One study from 2014:
[https://www.ncbi.nlm.nih.gov/pmc/articles/PMC3565018/](https://www.ncbi.nlm.nih.gov/pmc/articles/PMC3565018/)
This compared non-vegetarians with multiple types of vegetarian diets.

> Conclusion: Vegetarian diets seem to confer protection against cancer.

> Impact: Vegan diet seems to confer lower risk for overall and female-
> specific cancer compared to other dietary patterns. The lacto-ovo-vegetarian
> diets seem to confer protection from cancers of the gastrointestinal tract.

A more recent perspective on the topic of diet as a cancer risk:
[https://www.tandfonline.com/doi/full/10.1080/01635581.2017.1...](https://www.tandfonline.com/doi/full/10.1080/01635581.2017.1339094)
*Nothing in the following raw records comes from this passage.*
(** The order window changes the database only by a successful
    [add_order] of a selected product with a quantity of at least 1 (a
    blank quantity field counting as 1); with no product selected, a
    quantity that is not a positive number, or a refused order, it
    shows a warning or an error and the database is as it was. *)
Theorem order_window_add_order (table_id : Z) (selected_product_id : option Z)
    (qty_entry : entry_text) (d : db) :
  let r := OrderWindow.add_order table_id selected_product_id qty_entry d in
  (fst r = ShowInfo "Order added." <->
   exists product_id qty,
     selected_product_id = Some product_id /\
     int_or_one qty_entry = Some qty /\ 1 <= qty /\
     add_order table_id product_id qty d = (true, snd r)) /\
  (fst r <> ShowInfo "Order added." -> snd r = d) /\
  (selected_product_id = None -> fst r = ShowWarning "Please select a product.") /\
  (forall product_id, selected_product_id = Some product_id ->
     (forall qty, int_or_one qty_entry = Some qty -> qty <= 0) ->
     fst r = ShowError "Invalid quantity.").
Proof.
  intros r. subst r. unfold OrderWindow.add_order.
  destruct selected_product_id as [pid|].
  2:{ simpl. repeat split; try discriminate; auto.
      intros (p & q & H & _). discriminate. }
  destruct (int_or_one qty_entry) as [q|] eqn:Hq.
  2:{ simpl. repeat split; try discriminate; auto.
      intros (p & q & _ & H & _). discriminate. }
  destruct (Z.leb_spec q 0) as [Hle|Hgt].
  { simpl. repeat split; try discriminate; auto.
    intros (p & q' & _ & H & H1 & _). injection H as <-. lia. }
  pose proof (add_order_inv table_id pid q d) as Hinv.
  destruct (add_order table_id pid q d) as [ok d'] eqn:Hadd.
  destruct ok; simpl.
  - split; [split|split; [|split]].
    + intros _. exists pid, q. repeat split; auto. lia.
    + reflexivity.
    + intros H. exfalso. apply H. reflexivity.
    + discriminate.
    + intros pid' _ Hall. specialize (Hall q eq_refl). lia.
  - assert (d' = d) by (inversion Hinv; reflexivity). subst d'.
    split; [split|split; [|split]].
    + discriminate.
    + intros (p' & q' & Hp & Hq' & _ & Hadd').
      injection Hp as <-. injection Hq' as <-. congruence.
    + reflexivity.
    + discriminate.
    + intros pid' _ Hall. specialize (Hall q eq_refl). lia.
Qed.

Lemma order_window_add_order_witness :
  fst (OrderWindow.add_order 2 (Some 7) Blank (start_unlimited_session 0 2 seeded_db))
  = ShowInfo "Order added." /\
  fst (OrderWindow.add_order 2 (Some 7) (Number (-3)) (start_unlimited_session 0 2 seeded_db))
  = ShowError "Invalid quantity." /\
  snd (OrderWindow.add_order 2 (Some 7) (Number 101) (start_unlimited_session 0 2 seeded_db))
  = start_unlimited_session 0 2 seeded_db.
Proof.
  split; [|split].
  - apply (proj1 (order_window_add_order 2 (Some 7) Blank
                    (start_unlimited_session 0 2 seeded_db))).
    exists 7, 1. repeat split. lia.
  - apply (proj2 (proj2 (proj2 (order_window_add_order 2 (Some 7) (Number (-3))
                                  (start_unlimited_session 0 2 seeded_db)))) 7 eq_refl).
    intros qty H. injection H as <-. lia.
  - apply (proj1 (proj2 (order_window_add_order 2 (Some 7) (Number 101)
                           (start_unlimited_session 0 2 seeded_db)))).
    discriminate.
Defined.
(** C6. When the loaded record is valid at the current time,
    [get_openapi_credentials] answers with the descriptor of the loaded
    record itself; no file is written and no request is sent. *)
Theorem valid_record_needs_no_refresh
  (env : Env) (custom_path : option string) (w : World) (loaded : pyval) :
  fst (load_qwen_credentials env custom_path w) = Ok loaded ->
  fst (is_token_valid env loaded w) = Ok true ->
  fst (get_openapi_credentials env custom_path w) = openapi_descriptor loaded /\
  files (snd (get_openapi_credentials env custom_path w)) = files w /\
  posted (snd (get_openapi_credentials env custom_path w)) = posted w.
Proof.
  intros Hload Hvalid.
  pose proof (is_token_valid_keeps_files env loaded w) as [Hf Hp].
  destruct (is_token_valid env loaded w) as [o w1] eqn:E.
  cbn [fst snd] in Hvalid, Hf, Hp. subst o.
  rewrite (get_openapi_credentials_valid env custom_path w w1 loaded Hload E).
  cbn [fst snd]. auto.
Qed.

Lemma valid_record_needs_no_refresh_witness :
  let env := Examples.machine (Examples.answering 500 None) in
  let w := Examples.world_with (py_dumps (PDict Examples.fresh_record)) in
  fst (get_openapi_credentials env None w) =
    Ok (PDict [("api_key", PStr "tok");
               ("base_url", PStr "https://dashscope.aliyuncs.com/compatible-mode/v1");
               ("model", PStr "qwen3-coder-plus")]) /\
  files (snd (get_openapi_credentials env None w)) = files w /\
  posted (snd (get_openapi_credentials env None w)) = [].
Proof.
  apply (valid_record_needs_no_refresh
           (Examples.machine (Examples.answering 500 None)) None
           (Examples.world_with (py_dumps (PDict Examples.fresh_record)))
           (PDict Examples.fresh_record));
    vm_compute; reflexivity.
Defined.

(** ** The descriptor *)

Lemma str_endswith_app (suf s : string) : str_endswith suf (s +:+ suf) = true.
Proof.
  induction s as [|c s IH].
  - change ("" +:+ suf) with suf.
    destruct suf; cbn [str_endswith]; rewrite String.eqb_refl; reflexivity.
  - change (String c s +:+ suf) with (String c (s +:+ suf)).
    cbn [str_endswith]. rewrite IH. apply orb_true_r.
Qed.

Lemma str_startswith_app (p s t : string) :
  str_startswith p s = true -> str_startswith p (s +:+ t) = true.
Proof.
  unfold str_startswith. revert s.
  induction p as [|a p IH]; intros s H.
  - destruct (s +:+ t); reflexivity.
  - destruct s as [|b s]; [discriminate H|].
    change (String b s +:+ t) with (String b (s +:+ t)).
    cbn [String.prefix] in *.
    destruct (Ascii.ascii_dec a b); [auto | discriminate].
Qed.

Lemma str_startswith_self (p s : string) : str_startswith p (p +:+ s) = true.
Proof.
  unfold str_startswith. induction p as [|a p IH].
  - destruct ("" +:+ s); reflexivity.
  - change (String a p +:+ s) with (String a (p +:+ s)). cbn [String.prefix].
    destruct (Ascii.ascii_dec a a); [exact IH | congruence].
Qed.

Lemma with_version_ends (s : string) : str_endswith "/v1" (with_version s) = true.
Proof.
  unfold with_version. destruct (str_endswith "/v1" s) eqn:E; cbn [negb].
  - exact E.
  - apply str_endswith_app.
Qed.

Lemma with_scheme_has_scheme (s : string) :
  str_startswith "http://" (with_scheme s) || str_startswith "https://" (with_scheme s)
  = true.
Proof.
  unfold with_scheme.
  destruct (str_startswith "http://" s || str_startswith "https://" s) eqn:E; cbn [negb].
  - exact E.
  - rewrite (str_startswith_self "https://" s). apply orb_true_r.
Qed.

Lemma base_url_shape (s : string) :
  str_endswith "/v1" (with_version (with_scheme s)) = true /\
  (str_startswith "http://" (with_version (with_scheme s)) = true \/
   str_startswith "https://" (with_version (with_scheme s)) = true).
Proof.
  split; [apply with_version_ends|].
  pose proof (with_scheme_has_scheme s) as H. apply orb_true_iff in H.
  unfold with_version. destruct (negb _); [|exact H].
  destruct H as [H | H]; [left | right]; apply str_startswith_app; exact H.
Qed.
Lemma append_assoc (a b c : string) : (a +:+ b) +:+ c = a +:+ b +:+ c.
Proof.
  induction a as [|x a IH]; [done|].
  change (String x ((a +:+ b) +:+ c) = String x (a +:+ b +:+ c)). by rewrite IH.
Qed.

Lemma fixed4_spec (n : Z) :
  0 ≤ n →
  ∃ ip fp,
    pad_left 6 (fixed4 false n) +:+ " ms" = ip +:+ "." +:+ fp +:+ " ms" ∧
    ip ≠ "" ∧ all_digits ip = true ∧ all_digits fp = true ∧
    String.length fp = 4%nat ∧ number ip * 10000 + number fp = n.
Proof.
  intros Hn. exists (decimal (n / 10000)), (frac4 n).
  destruct (decimal_spec (n / 10000)) as (Hne & Hdig & Hnum); [apply Z.div_pos; lia|].
  destruct (frac4_spec n Hn) as (Hlen & Hdig' & Hnum').
  split_and!; try done.
  - unfold fixed4, pad_left. change ("" +:+ ?s) with s.
    rewrite !append_length, Hlen. change (String.length ".") with 1%nat.
    destruct (decimal (n / 10000)) as [|c ip]; [done|].
    change (String.length (String c ip)) with (S (String.length ip)).
    replace (6 - _)%nat with O by lia. change (blanks 0 +:+ ?s) with s.
    by rewrite !append_assoc.
  - rewrite Hnum, Hnum'. pose proof (Z.div_mod n 10000 ltac:(lia)). lia.
Qed.

(** The latency field of a non-negative finite latency: a non-empty run of
    digits, a point, exactly four digits and the unit; the number shown is
    the latency rounded to four decimals. *)
Lemma Sprintf_latency_spec (x : spec_float) :
  nonneg_finite x →
  ∃ n ip fp,
    0 ≤ n ∧ nearest4 x n ∧
    Sprintf_latency x = ip +:+ "." +:+ fp +:+ " ms" ∧
    ip ≠ "" ∧ all_digits ip = true ∧ all_digits fp = true ∧
    String.length fp = 4%nat ∧ number ip * 10000 + number fp = n.
Proof.
  unfold Sprintf_latency. intros [->|(m & e & ->)]; cbn [format_f4].
  - destruct (fixed4_spec 0) as (ip & fp & ? & ? & ? & ? & ? & ?); [done|].
    exists 0, ip, fp. by split_and!.
  - destruct (scaled_round_nearest m e) as [Hn Hnear].
    destruct (fixed4_spec _ Hn) as (ip & fp & ? & ? & ? & ? & ? & ?).
    exists (scaled_round m e), ip, fp. by split_and!.
Qed.
(** * Retirement planner (davidapp.py): arithmetic core

    A shallow embedding of the calculation code of [davidapp.py] and the
    properties of its specification.

    Numbers.  Python [int] values are [Z].  Python [float] values are
    embedded twice.

    - The exact embedding ([sip_simulation], [future_value], ...) idealises
      floats as exact rationals [Q], compared with [==]: operator order,
      true division and the [ZeroDivisionError] of [/] and [**] are kept,
      rounding and overflow are abstracted away.  Where a property depends
      on how large a rounding error can be, its theorem is stated on the
      ranges the page's widgets declare and leaves a margin that rounding
      cannot cross; no exact identity between differently-computed floats
      is claimed of the code.

    - The binary64 embedding ([sip_simulation64], [future_value64]) runs
      the same expressions on the kernel's IEEE 754 binary64 numbers, with
      the special cases and the [OverflowError] of Python's [float ** int].
      It is used to evaluate the code at concrete inputs, where rounding
      decides the outcome.

    Exceptions are explicit: a computation returns [Ok v] or [Raise e]. *)

From Stdlib Require Import Floats.
From Stdlib Require Import ZArith QArith Qabs Qminmax Qpower Qround.
From Stdlib Require Import List Bool String Lia Lqa.
Import ListNotations.

Local Open Scope Q_scope.

(** ** Exceptions *)

Inductive exn : Set :=
| ZeroDivisionError
| OverflowError.

Inductive result (A : Type) : Type :=
| Ok (a : A)
| Raise (e : exn).

Arguments Ok {A} a.
Arguments Raise {A} e.

Definition bind {A B : Type} (m : result A) (k : A -> result B) : result B :=
  match m with
  | Ok a => k a
  | Raise e => Raise e
  end.

Notation "x <- m ;; k" := (bind m (fun x => k))
  (at level 61, m at next level, right associativity).

(** ** The Python operations the program uses *)

Module Py.

(** [a / b] on numbers: true division. *)
Definition truediv (a b : Q) : result Q :=
  if Qeq_bool b 0 then Raise ZeroDivisionError else Ok (a / b).

(** [b ** e] for a float [b] and an int [e]; a zero base with a negative
    exponent raises.  The power is exact: the [OverflowError] of a power
    beyond the binary64 range is in [Py64.pow]. *)
Definition pow (b : Q) (e : Z) : result Q :=
  if (e <? 0)%Z && Qeq_bool b 0 then Raise ZeroDivisionError else Ok (b ^ e).

(** [range(lo, hi)], empty when [hi <= lo]. *)
Definition range (lo hi : Z) : list Z :=
  map (fun k => (lo + Z.of_nat k)%Z) (seq 0 (Z.to_nat (hi - lo))).

(** [min(a, b)]: the first argument unless the second is smaller. *)
Definition min (a b : Q) : Q :=
  if Qle_bool a b then a else b.

(** [len(xs)] *)
Definition len {A : Type} (xs : list A) : Z := Z.of_nat (List.length xs).

(** [for x in xs: s = body(s, x)] *)
Fixpoint for_each {S A : Type} (xs : list A) (body : S -> A -> result S)
         (s : S) : result S :=
  match xs with
  | [] => Ok s
  | x :: xs' => s' <- body s x ;; for_each xs' body s'
  end.

(** [[f(x) for x in xs]] *)
Fixpoint comprehension {A B : Type} (f : A -> result B) (xs : list A)
  : result (list B) :=
  match xs with
  | [] => Ok []
  | x :: xs' => y <- f x ;; ys <- comprehension f xs' ;; Ok (y :: ys)
  end.

End Py.

(** ** SIP simulation (lines 7-14) *)

Definition sip_simulation (monthly_investment annual_return_rate : Q)
           (years : Z) : result (Q * Q) :=
  let total_invested := monthly_investment * 12 * inject_Z years in
  let future_value := 0 in
  q <- Py.truediv annual_return_rate 12 ;;
  monthly_rate <- Py.truediv q 100 ;;
  let months := (years * 12)%Z in
  future_value <-
    Py.for_each (Py.range 1 (months + 1))
      (fun future_value i =>
         p <- Py.pow (1 + monthly_rate) (months - i + 1) ;;
         Ok (future_value + monthly_investment * p))
      future_value ;;
  Ok (total_invested, future_value).

(** ** Tax benefit (lines 17-21) *)

Definition tax_benefits (investment_amount : Q) : Q * Q :=
  let sec_80c_limit := 150000 in
  let eligible := Py.min investment_amount sec_80c_limit in
  let tax_saved := eligible * (3 # 10) in
  (eligible, tax_saved).

(** ** Post-retirement income (lines 24-27) *)

Definition post_retirement_income_models (total_corpus annuity_rate swp_amount : Q)
  : result (Q * Q) :=
  annual_annuity <- Py.truediv (total_corpus * annuity_rate) 100 ;;
  years_swp <- Py.truediv total_corpus (swp_amount * 12) ;;
  Ok (annual_annuity, years_swp).

(** ** The page script: sidebar inputs and summary (lines 33-45) *)

(** The five sidebar widgets.  The ages are ints; the monthly investment
    and the two rates are numbers. *)
Record Sidebar : Type := {
  age : Z;
  retirement_age : Z;
  monthly_investment : Q;
  estimated_return_equity : Q;
  estimated_return_traditional : Q
}.

(** The bounds the widgets declare (lines 35-39): each widget clamps its
    own value, no widget looks at another. *)
Definition sidebar_in_range (s : Sidebar) : Prop :=
  (18 <= age s <= 60)%Z /\
  (50 <= retirement_age s <= 70)%Z /\
  500 <= monthly_investment s /\
  (5 <= estimated_return_equity s /\ estimated_return_equity s <= 15) /\
  (4 <= estimated_return_traditional s /\ estimated_return_traditional s <= 9).

(** Line 42. *)
Definition months (s : Sidebar) : Z :=
  ((retirement_age s - age s) * 12)%Z.

(** Line 43. *)
Definition total_investment (s : Sidebar) : Q :=
  monthly_investment s * inject_Z (months s).

(** The expression of lines 44 and 45,
    [m * (((1 + rate/100/12) ** months - 1) / (rate/100/12))],
    evaluated left to right. *)
Definition future_value (m rate : Q) (months : Z) : result Q :=
  a <- Py.truediv rate 100 ;;
  b <- Py.truediv a 12 ;;
  p <- Py.pow (1 + b) months ;;
  c <- Py.truediv rate 100 ;;
  d <- Py.truediv c 12 ;;
  q <- Py.truediv (p - 1) d ;;
  Ok (m * q).

Definition future_value_equity (s : Sidebar) : result Q :=
  future_value (monthly_investment s) (estimated_return_equity s) (months s).

Definition future_value_traditional (s : Sidebar) : result Q :=
  future_value (monthly_investment s) (estimated_return_traditional s) (months s).

(** ** Year-by-year growth (lines 53-60) *)

(** Line 54. *)
Definition years (s : Sidebar) : list Z :=
  Py.range (age s) (retirement_age s + 1).

(** The element expression of lines 55 and 56, for the index [i]. *)
Definition growth_value (m rate : Q) (i : Z) : result Q :=
  a <- Py.truediv rate 100 ;;
  b <- Py.truediv a 12 ;;
  p <- Py.pow (1 + b) (i * 12) ;;
  c <- Py.truediv rate 100 ;;
  d <- Py.truediv c 12 ;;
  q <- Py.truediv (p - 1) d ;;
  Ok (m * q).

Definition equity_growth (s : Sidebar) : result (list Q) :=
  Py.comprehension
    (growth_value (monthly_investment s) (estimated_return_equity s))
    (Py.range 0 (Py.len (years s))).

Definition traditional_growth (s : Sidebar) : result (list Q) :=
  Py.comprehension
    (growth_value (monthly_investment s) (estimated_return_traditional s))
    (Py.range 0 (Py.len (years s))).

(** A row of [df_growth]: Year, Equity-Based, Traditional. *)
Definition GrowthRow : Type := (Z * Q * Q)%type.

(** Lines 53-60: the frame built from the three columns when the checkbox
    is ticked, the empty frame otherwise. *)
Definition df_growth (s : Sidebar) (checkbox : bool) : result (list GrowthRow) :=
  if checkbox then
    eg <- equity_growth s ;;
    tg <- traditional_growth s ;;
    Ok (combine (combine (years s) eg) tg)
  else Ok [].

(** ** Comparison of investment options (lines 64-70) *)

Record ComparisonRow : Type := {
  Option_name : string;
  Expected_Returns : Q;
  Risk_Level : string;
  Liquidity : string
}.

(** The dict literal [data], column by column. *)
Record ComparisonData : Type := {
  col_Option : list string;
  col_Expected_Returns : list Q;
  col_Risk_Level : list string;
  col_Liquidity : list string
}.

Definition data : ComparisonData := {|
  col_Option :=
    ["Equity Mutual Fund"; "Public Provident Fund (PPF)";
     "Employees Provident Fund (EPF)"; "National Pension Scheme (NPS)"]%string;
  col_Expected_Returns := [12; 71 # 10; 81 # 10; 9];
  col_Risk_Level := ["High"; "Low"; "Low"; "Moderate"]%string;
  col_Liquidity := ["High (after 1 year)"; "Low"; "Low"; "Moderate"]%string
|}.

(** [pd.DataFrame(data)]: one row per index of the columns. *)
Definition DataFrame (d : ComparisonData) : list ComparisonRow :=
  map (fun '(o, e, r, l) =>
         {| Option_name := o; Expected_Returns := e;
            Risk_Level := r; Liquidity := l |})
      (combine (combine (combine (col_Option d) (col_Expected_Returns d))
                        (col_Risk_Level d))
               (col_Liquidity d)).

(** The table does not read the sidebar: it is the same for every input. *)
Definition df_comparison (_ : Sidebar) : list ComparisonRow := DataFrame data.

(** ** The other panels' widgets *)

(** SIP panel, lines 75-77: monthly amount, annual rate, duration. *)
Definition sip_inputs_in_range (monthly rate : Q) (years : Z) : Prop :=
  (1000 <= monthly /\ monthly <= 100000) /\
  (1 <= rate /\ rate <= 20) /\
  (1 <= years <= 40)%Z.

(** Tax panel, line 86. *)
Definition tax_input_in_range (investment : Q) : Prop :=
  0 <= investment /\ investment <= 500000.

(** Income panel, lines 93-95: corpus, annuity rate, monthly withdrawal. *)
Definition income_inputs_in_range (corpus annuity_rate swp_amount : Q) : Prop :=
  (100000 <= corpus /\ corpus <= 100000000) /\
  (1 <= annuity_rate /\ annuity_rate <= 10) /\
  (1000 <= swp_amount /\ swp_amount <= 100000).

(** ** Excel export (lines 102-112) *)

Inductive Sheet : Type :=
| SummarySheet (rows : list (string * Q))
| GrowthSheet (rows : list GrowthRow)
| ComparisonSheet (rows : list ComparisonRow).

(** The workbook: the sheets in the order they are written, by name. *)
Definition Workbook : Type := list (string * Sheet).

(** [df.empty] *)
Definition empty {A : Type} (df : list A) : bool :=
  match df with
  | [] => true
  | _ :: _ => false
  end.

(** What a script run writes when the download button is pressed: the
    summary of lines 43-45, the growth frame unless it is empty, the
    comparison table. *)
Definition excel_summary (s : Sidebar) (checkbox : bool) : result Workbook :=
  fe <- future_value_equity s ;;
  ft <- future_value_traditional s ;;
  growth <- df_growth s checkbox ;;
  let summary :=
    [("Summary"%string,
      SummarySheet [("Total Investment"%string, total_investment s);
                    ("Equity FV"%string, fe);
                    ("Traditional FV"%string, ft)])] in
  let growth_sheet :=
    if negb (empty growth)
    then [("Growth Over Time"%string, GrowthSheet growth)]
    else [] in
  Ok (summary ++ growth_sheet ++
      [("Option Comparison"%string, ComparisonSheet (df_comparison s))]).

(** ** The same code on binary64 numbers *)

(** Python reads a decimal literal as the nearest binary64 number; so do
    the float literals below. *)
Set Warnings "-inexact-float".

Module Py64.

(** [float(z)], the conversion applied to an [int] operand that meets a
    [float]: the nearest binary64 number (ties to even), [OverflowError]
    when [z] is beyond the binary64 range. *)
Definition of_int (z : Z) : result float :=
  match binary_normalize prec emax z 0 false with
  | S754_infinity _ => Raise OverflowError
  | x => Ok (SF2Prim x)
  end.
Lemma extends_count acc observation :
  extends acc (countObservation acc observation) [observation].
Proof.
  unfold extends. split_and!.
  - done.
  - intros id. rewrite countObservation_streamObservations.
    unfold validValues; simpl.
    destruct (Observation.StreamValues observation !! id) as [r|]; simpl.
    + destruct (Valid r); simpl; [done|by rewrite app_nil_r].
    + by rewrite app_nil_r.
  - intros id. rewrite countObservation_streamObservations.
    unfold validValues; simpl.
    destruct (Observation.StreamValues observation !! id) as [r|]; simpl.
    + destruct (Valid r); simpl; [|naive_solver]. split; [done|]. by intros [_ ?].
    + naive_solver.
  - intros c. rewrite countObservation_removeChannelVotesByID.
    unfold removeVotes, len. rewrite filter_cons, filter_nil.
    case_bool_decide; case_decide; simpl; try done; lia.
Qed.

Lemma extends_trans acc1 acc2 acc3 l1 l2 :
  extends acc1 acc2 l1 → extends acc2 acc3 l2 → extends acc1 acc3 (l1 ++ l2).
Proof.
  intros (Ht1 & Hs1 & Hn1 & Hr1) (Ht2 & Hs2 & Hn2 & Hr2). unfold extends. split_and!.
  - by rewrite Ht2, Ht1, fmap_app, (assoc_L (++)).
  - intros id. unfold validValues in *. by rewrite Hs2, Hs1, omap_app, (assoc_L (++)).
  - intros id. unfold validValues in *. rewrite Hn2, Hn1, omap_app.
    split; [intros [[? ->] ->]; done|].
    intros [? [-> ->]%app_eq_nil]. done.
  - intros c. rewrite Hr2, Hr1. unfold removeVotes, len.
    rewrite filter_app, length_app. lia.
Qed.

Lemma observeAll_counted p aos : ∀ acc acc',
  observeAll p acc aos = Ok acc' →
  extends acc acc'
    (countedObservations p (bool_decide (is_Some (validPredecessorRetirementReport acc))) aos)
  ∧ validPredecessorRetirementReport acc' =
      match validPredecessorRetirementReport acc with
      | Some r => Some r
      | None => acceptedReport p aos
      end.
Proof.
  induction aos as [|ao aos IH]; intros acc acc' Hloop; simpl in Hloop.
  { injection Hloop as <-. split; [apply extends_nil|]. simpl. by destruct (validPredecessorRetirementReport acc). }
  apply bind_Ok in Hloop as (acc1 & Hstep & Hloop).
  apply IH in Hloop as [Hext Hrep]. clear IH.
  unfold observe in Hstep. simpl.
  destruct (json_Unmarshal decodeObservation (ao_Observation ao)) as [observation|].
  2:{ injection Hstep as <-. done. }
  destruct (Observation.AttestedPredecessorRetirement observation) as [|b attested] eqn:Hatt.
  { injection Hstep as <-. simpl in *. split.
    - eapply (extends_trans _ _ _ [observation]); [apply extends_count|done].
    - done. }
  destruct (validPredecessorRetirementReport acc) as [r|] eqn:Hvalid.
  { injection Hstep as <-. simpl in *. rewrite ?Hvalid in *.
    rewrite ?bool_decide_eq_true_2 in * by eauto. split; [|done].
    eapply (extends_trans _ _ _ [observation]); [apply extends_count|done]. }
  rewrite ?bool_decide_eq_false_2 by by intros []%is_Some_None.
  unfold checked. destruct (PredecessorConfigDigest p) as [pcd|]; [|done]. simpl.
  destruct (CheckAttestedRetirementReport p pcd (b :: attested)) as [r|].
  - injection Hstep as <-. simpl in *.
    rewrite ?bool_decide_eq_true_2 in Hext by eauto. split; [|done].
    eapply (extends_trans _ _ _ [observation]); [|done].
    destruct (extends_count (acceptRetirementReport acc r) observation) as (?&?&?&?).
    split_and!; done.
  - injection Hstep as <-. rewrite ?Hvalid in *.
    rewrite ?bool_decide_eq_false_2 in Hext by by intros []%is_Some_None. done.
Qed.
End Counting.
(** * Agent swarm: the conversation orchestration engine

    A shallow embedding of the routing graph of the repository
    (agents/router.py, agents/personality.py, agents/support.py, graph.py,
    tools.py, state.py, and the request validators of api.py) and the
    properties of its specification.

    Conventions of the embedding.
    - The conversation record is the dict [AgentState] of state.py.  The keys
      that state.py declares are always present; the keys the steps add on
      their own (agent_stack, conversation_active, ...) may be absent, which
      is [None].  For a key whose value may be Python's None an absent key
      and a None value are both [None]: the code reads them with
      [state.get], which does not tell them apart.
    - Text is [string]; [lower], [upper] and [strip] act on the ASCII range
      as Python's do, and other bytes are kept as they are.
    - The outside world (the clock, the completion service, the uuid
      generator, the request files, the tool-calling executor) is an
      oracle [Env] that answers from the history of calls made so far; every
      call is appended to that history, the [Trace].
    - A step that can raise runs in the monad [Py.M]: the store is threaded
      through and is kept when an exception is raised, as a Python dict
      mutated in place is.  [print] has no effect on the store and is left
      out. *)

From stdpp Require Import gmap strings list.
From Stdlib Require Import ZArith Lia Ascii String.

Local Open Scope Z_scope.

(* ===================================================================== *)
(** ** Text: the methods of Python's str that the code calls             *)
(* ===================================================================== *)

Module Text.

Definition code (c : ascii) : nat := nat_of_ascii c.

Definition is_upper (c : ascii) : bool :=
  (Nat.leb 65 (code c)) && (Nat.leb (code c) 90).

Definition is_lower (c : ascii) : bool :=
  (Nat.leb 97 (code c)) && (Nat.leb (code c) 122).

Definition is_digit (c : ascii) : bool :=
  (Nat.leb 48 (code c)) && (Nat.leb (code c) 57).

(** str.isspace on one ASCII character: TAB, LF, VT, FF, CR, FS, GS, RS,
    US and the blank. *)
Definition is_space (c : ascii) : bool :=
  ((Nat.leb 9 (code c)) && (Nat.leb (code c) 13))
  || ((Nat.leb 28 (code c)) && (Nat.leb (code c) 32)).

Definition lower_char (c : ascii) : ascii :=
  if is_upper c then ascii_of_nat (code c + 32) else c.

Definition upper_char (c : ascii) : ascii :=
  if is_lower c then ascii_of_nat (code c - 32) else c.

(** s.lower() *)
Fixpoint lower (s : string) : string :=
  match s with
  | EmptyString => EmptyString
  | String c r => String (lower_char c) (lower r)
  end.

(** s.upper() *)
Fixpoint upper (s : string) : string :=
  match s with
  | EmptyString => EmptyString
  | String c r => String (upper_char c) (upper r)
  end.

(** s.lstrip() *)
Fixpoint lstrip (s : string) : string :=
  match s with
  | EmptyString => EmptyString
  | String c r => if is_space c then lstrip r else s
  end.

(** s.strip() *)
Definition strip (s : string) : string :=
  String.rev (lstrip (String.rev (lstrip s))).

(** s.title(): a letter that follows a letter is lowered, any other letter
    is raised. *)
Fixpoint title_from (after_letter : bool) (s : string) : string :=
  match s with
  | EmptyString => EmptyString
  | String c r =>
      let cased := is_upper c || is_lower c in
      String (if after_letter then lower_char c else upper_char c)
             (title_from cased r)
  end.

Definition title (s : string) : string := title_from false s.

(** needle in hay *)
Fixpoint contains (needle hay : string) : bool :=
  String.prefix needle hay
  || match hay with
     | EmptyString => false
     | String _ r => contains needle r
     end.

(** x in [a, b, ...] *)
Definition mem (x : string) (l : list string) : bool := bool_decide (x ∈ l).

(** sep.join(l) *)
Fixpoint join (sep : string) (l : list string) : string :=
  match l with
  | [] => ""
  | [x] => x
  | x :: r => x +:+ sep +:+ join sep r
  end.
> Abstract: The role that nutrition plays in cancer development and treatment
> has received considerable attention in recent decades, but it still
> engenders considerable controversy. Within the cancer research and
> especially the clinical community, for example, nutritional factors are
> considered to play, at best, a secondary role. The role of nutrition in
> cancer development was noted by authorities as far back as the early 1800s,
> generally under the theory that cancer is "constitutional" in its origin,
> implying a complex, multifactorial, multistage etiology. Opponents of this
> idea insisted, rather vigorously, that cancer is a local unifactorial
> disease, best treated through surgery, with little attention paid to the
> etiology and possible prevention of cancer. This "local" theory, developed
> during the late 1700s and early 1800s, gradually included, in the late 1800s
> and early 1900s, chemotherapy and radiotherapy as treatment modalities,
> which now remain, along with surgery, as the basis of present-day cancer
> treatment. This highly reductionist paradigm left in its wake unfortunate
> consequences for the present day, which is the subject of this perspective.

(I am citing the second publication only in defense of my original comment,
for future reference. In retrospect, when discussing health benefits of diet,
I should have used the term whole food plant based diet instead of vegan to
avoid the baggage that term carries.)